> **SUPPLIED RECORDS**
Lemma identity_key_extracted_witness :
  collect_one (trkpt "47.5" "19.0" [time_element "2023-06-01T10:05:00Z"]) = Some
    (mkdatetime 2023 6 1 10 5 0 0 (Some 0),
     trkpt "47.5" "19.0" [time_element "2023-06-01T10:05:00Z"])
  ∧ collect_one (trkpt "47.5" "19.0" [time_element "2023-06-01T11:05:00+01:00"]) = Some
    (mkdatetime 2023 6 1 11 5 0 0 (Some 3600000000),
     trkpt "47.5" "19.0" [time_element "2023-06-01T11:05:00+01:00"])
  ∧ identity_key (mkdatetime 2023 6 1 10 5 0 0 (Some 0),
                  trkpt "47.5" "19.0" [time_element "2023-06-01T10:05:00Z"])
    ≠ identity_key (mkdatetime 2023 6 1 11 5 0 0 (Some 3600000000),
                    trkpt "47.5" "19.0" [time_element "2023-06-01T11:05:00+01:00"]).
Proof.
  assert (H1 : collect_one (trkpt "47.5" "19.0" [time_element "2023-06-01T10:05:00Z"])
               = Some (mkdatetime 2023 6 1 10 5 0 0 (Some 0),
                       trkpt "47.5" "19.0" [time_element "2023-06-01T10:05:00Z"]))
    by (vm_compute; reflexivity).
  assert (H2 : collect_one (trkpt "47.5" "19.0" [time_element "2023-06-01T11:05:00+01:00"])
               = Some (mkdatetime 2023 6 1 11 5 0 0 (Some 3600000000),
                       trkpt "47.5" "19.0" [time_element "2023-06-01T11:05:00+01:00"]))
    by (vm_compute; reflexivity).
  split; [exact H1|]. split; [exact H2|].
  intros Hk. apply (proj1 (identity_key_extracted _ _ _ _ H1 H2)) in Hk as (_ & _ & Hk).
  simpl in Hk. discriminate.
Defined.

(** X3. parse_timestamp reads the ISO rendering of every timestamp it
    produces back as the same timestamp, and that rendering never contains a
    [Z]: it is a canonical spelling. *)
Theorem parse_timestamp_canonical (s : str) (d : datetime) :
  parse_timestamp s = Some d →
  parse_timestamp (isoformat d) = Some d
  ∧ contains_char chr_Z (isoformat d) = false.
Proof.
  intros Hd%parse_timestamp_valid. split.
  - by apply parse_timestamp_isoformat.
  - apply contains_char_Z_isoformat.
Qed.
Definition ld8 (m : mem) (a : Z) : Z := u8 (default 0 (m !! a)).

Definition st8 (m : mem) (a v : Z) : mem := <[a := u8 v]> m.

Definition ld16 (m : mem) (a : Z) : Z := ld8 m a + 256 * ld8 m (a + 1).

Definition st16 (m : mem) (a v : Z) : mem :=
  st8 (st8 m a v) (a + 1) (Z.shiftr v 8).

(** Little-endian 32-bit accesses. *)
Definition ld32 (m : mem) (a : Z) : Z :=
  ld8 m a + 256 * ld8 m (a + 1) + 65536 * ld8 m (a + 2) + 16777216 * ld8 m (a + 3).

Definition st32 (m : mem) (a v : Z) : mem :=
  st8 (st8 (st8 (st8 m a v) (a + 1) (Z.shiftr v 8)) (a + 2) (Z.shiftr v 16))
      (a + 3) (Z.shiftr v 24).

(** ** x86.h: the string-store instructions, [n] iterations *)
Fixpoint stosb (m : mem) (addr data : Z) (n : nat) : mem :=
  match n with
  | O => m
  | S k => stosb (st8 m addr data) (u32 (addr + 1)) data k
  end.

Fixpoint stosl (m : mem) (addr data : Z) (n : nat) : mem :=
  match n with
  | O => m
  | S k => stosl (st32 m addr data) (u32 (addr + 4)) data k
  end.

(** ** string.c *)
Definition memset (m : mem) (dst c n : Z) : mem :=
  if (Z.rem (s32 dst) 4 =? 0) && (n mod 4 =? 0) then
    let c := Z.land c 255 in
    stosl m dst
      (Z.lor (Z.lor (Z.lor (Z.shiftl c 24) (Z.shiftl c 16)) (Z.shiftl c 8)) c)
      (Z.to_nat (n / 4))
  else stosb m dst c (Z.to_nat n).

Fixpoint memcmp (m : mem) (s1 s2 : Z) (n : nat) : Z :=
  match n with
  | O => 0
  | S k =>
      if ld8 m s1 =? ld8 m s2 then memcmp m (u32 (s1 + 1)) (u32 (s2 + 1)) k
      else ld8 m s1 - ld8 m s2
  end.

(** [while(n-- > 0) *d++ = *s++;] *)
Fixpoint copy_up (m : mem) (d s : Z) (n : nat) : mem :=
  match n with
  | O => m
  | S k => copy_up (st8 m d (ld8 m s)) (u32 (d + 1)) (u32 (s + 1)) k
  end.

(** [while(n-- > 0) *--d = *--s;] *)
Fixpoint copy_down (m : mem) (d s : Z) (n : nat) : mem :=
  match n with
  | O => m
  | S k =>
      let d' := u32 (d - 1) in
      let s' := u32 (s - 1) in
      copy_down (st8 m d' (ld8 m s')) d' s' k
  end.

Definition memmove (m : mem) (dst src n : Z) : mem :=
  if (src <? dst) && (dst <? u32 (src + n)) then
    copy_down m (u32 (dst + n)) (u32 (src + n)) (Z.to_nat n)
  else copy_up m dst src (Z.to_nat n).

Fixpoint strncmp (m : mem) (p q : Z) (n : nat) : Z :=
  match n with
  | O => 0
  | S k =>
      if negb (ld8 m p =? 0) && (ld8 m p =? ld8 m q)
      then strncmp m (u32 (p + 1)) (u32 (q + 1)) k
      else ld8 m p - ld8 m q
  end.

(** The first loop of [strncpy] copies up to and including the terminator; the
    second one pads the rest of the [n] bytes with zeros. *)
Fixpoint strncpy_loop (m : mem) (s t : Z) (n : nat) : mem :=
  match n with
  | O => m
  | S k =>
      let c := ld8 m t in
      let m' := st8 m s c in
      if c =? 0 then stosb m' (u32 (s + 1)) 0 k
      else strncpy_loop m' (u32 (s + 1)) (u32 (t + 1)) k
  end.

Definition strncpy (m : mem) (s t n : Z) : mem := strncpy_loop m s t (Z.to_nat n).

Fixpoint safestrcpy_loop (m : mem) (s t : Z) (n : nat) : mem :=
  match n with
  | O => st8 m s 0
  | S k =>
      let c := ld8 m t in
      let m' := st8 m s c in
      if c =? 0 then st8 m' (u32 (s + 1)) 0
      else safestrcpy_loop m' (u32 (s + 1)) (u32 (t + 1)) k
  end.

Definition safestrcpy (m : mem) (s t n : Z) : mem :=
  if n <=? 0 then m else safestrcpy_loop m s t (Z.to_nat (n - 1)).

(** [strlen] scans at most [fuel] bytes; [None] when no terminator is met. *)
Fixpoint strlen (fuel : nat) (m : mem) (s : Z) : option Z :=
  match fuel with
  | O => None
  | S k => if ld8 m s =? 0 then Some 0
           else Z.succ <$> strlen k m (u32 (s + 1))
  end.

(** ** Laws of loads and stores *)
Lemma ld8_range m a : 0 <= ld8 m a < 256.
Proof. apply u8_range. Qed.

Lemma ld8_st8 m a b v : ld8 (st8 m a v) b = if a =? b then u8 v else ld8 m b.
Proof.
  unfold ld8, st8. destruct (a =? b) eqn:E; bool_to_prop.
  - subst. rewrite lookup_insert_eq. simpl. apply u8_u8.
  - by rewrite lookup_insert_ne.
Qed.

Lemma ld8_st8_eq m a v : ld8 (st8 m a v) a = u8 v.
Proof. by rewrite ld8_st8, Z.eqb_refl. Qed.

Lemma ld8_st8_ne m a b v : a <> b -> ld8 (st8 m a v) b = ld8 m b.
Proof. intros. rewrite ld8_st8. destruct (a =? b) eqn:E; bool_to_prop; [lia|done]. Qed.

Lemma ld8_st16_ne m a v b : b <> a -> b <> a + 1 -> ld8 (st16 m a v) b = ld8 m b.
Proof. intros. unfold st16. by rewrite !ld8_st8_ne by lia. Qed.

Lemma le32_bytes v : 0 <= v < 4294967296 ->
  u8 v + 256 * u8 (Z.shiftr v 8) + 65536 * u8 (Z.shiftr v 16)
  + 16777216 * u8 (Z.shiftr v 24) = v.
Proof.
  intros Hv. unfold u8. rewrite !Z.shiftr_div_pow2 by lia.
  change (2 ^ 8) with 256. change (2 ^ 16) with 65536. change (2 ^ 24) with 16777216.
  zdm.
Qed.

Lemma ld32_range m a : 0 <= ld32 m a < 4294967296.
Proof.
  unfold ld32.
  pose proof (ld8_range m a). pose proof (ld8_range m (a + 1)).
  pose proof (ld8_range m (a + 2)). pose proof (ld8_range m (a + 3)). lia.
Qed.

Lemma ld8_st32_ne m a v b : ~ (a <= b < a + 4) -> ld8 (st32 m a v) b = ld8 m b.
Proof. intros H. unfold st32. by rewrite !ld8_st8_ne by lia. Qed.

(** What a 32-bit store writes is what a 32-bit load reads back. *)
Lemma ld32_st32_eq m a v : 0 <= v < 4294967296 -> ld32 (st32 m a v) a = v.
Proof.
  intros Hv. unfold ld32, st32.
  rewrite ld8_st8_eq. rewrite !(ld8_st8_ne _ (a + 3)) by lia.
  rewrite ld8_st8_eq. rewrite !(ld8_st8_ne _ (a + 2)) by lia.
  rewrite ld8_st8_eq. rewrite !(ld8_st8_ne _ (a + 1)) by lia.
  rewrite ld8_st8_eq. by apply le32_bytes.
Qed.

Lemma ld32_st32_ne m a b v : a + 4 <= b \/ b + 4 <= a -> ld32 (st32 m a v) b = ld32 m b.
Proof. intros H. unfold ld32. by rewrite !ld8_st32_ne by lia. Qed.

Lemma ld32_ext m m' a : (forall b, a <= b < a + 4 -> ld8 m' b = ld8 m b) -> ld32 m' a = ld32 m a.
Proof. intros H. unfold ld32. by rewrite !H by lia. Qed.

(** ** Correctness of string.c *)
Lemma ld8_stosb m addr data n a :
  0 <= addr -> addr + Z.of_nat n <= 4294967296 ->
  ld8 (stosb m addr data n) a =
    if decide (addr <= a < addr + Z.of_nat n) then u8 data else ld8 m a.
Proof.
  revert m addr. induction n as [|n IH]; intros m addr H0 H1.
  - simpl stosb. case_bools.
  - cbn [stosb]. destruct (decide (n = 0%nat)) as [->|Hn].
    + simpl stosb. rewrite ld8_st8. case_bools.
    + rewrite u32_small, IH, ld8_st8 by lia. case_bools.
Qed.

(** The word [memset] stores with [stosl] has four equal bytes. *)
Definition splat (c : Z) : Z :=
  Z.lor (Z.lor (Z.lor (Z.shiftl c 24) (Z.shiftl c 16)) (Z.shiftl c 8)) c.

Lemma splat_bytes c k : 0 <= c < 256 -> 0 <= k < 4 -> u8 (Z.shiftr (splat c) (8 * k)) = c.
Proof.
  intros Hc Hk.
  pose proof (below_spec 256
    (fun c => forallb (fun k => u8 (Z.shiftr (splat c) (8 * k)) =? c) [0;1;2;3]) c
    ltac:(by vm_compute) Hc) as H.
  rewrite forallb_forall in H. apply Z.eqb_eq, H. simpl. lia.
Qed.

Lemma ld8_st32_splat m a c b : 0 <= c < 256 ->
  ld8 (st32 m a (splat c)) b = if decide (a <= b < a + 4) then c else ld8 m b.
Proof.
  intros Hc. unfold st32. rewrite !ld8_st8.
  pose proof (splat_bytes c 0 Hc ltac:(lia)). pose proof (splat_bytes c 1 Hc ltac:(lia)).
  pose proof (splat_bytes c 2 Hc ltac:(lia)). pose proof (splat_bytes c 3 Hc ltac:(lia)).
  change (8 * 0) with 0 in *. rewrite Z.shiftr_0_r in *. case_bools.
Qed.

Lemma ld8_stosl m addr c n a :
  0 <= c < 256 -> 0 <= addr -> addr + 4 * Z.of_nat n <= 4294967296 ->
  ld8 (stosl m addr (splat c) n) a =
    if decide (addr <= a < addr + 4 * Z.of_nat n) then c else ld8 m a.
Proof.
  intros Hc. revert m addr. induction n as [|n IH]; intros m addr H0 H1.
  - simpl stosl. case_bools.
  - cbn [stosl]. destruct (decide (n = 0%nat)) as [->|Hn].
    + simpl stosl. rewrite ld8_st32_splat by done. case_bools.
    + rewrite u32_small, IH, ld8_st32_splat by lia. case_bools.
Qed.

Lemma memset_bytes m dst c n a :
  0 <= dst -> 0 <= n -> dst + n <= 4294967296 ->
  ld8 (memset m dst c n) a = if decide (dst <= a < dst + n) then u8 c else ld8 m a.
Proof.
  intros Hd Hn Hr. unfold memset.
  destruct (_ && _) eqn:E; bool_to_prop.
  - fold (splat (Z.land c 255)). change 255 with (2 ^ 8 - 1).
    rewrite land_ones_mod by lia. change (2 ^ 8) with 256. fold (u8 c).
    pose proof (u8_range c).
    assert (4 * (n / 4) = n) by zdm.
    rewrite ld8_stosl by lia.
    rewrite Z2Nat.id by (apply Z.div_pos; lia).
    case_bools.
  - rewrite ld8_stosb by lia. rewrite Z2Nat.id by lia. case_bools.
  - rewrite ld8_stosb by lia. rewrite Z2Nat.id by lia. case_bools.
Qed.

> **REQUIRED WORK**
From the line containing "(** ** Correctness of string.c *)" down to the line containing "pose proof (below_spec 256" in the material above, reproduce every line exactly, including the two end lines.

> **SOLVED PROBLEM**
(** ** Correctness of string.c *)
Lemma ld8_stosb m addr data n a :
  0 <= addr -> addr + Z.of_nat n <= 4294967296 ->
  ld8 (stosb m addr data n) a =
    if decide (addr <= a < addr + Z.of_nat n) then u8 data else ld8 m a.
Proof.
  revert m addr. induction n as [|n IH]; intros m addr H0 H1.
  - simpl stosb. case_bools.
  - cbn [stosb]. destruct (decide (n = 0%nat)) as [->|Hn].
    + simpl stosb. rewrite ld8_st8. case_bools.
    + rewrite u32_small, IH, ld8_st8 by lia. case_bools.
Qed.

(** The word [memset] stores with [stosl] has four equal bytes. *)
Definition splat (c : Z) : Z :=
  Z.lor (Z.lor (Z.lor (Z.shiftl c 24) (Z.shiftl c 16)) (Z.shiftl c 8)) c.

Lemma splat_bytes c k : 0 <= c < 256 -> 0 <= k < 4 -> u8 (Z.shiftr (splat c) (8 * k)) = c.
Proof.
  intros Hc Hk.
  pose proof (below_spec 256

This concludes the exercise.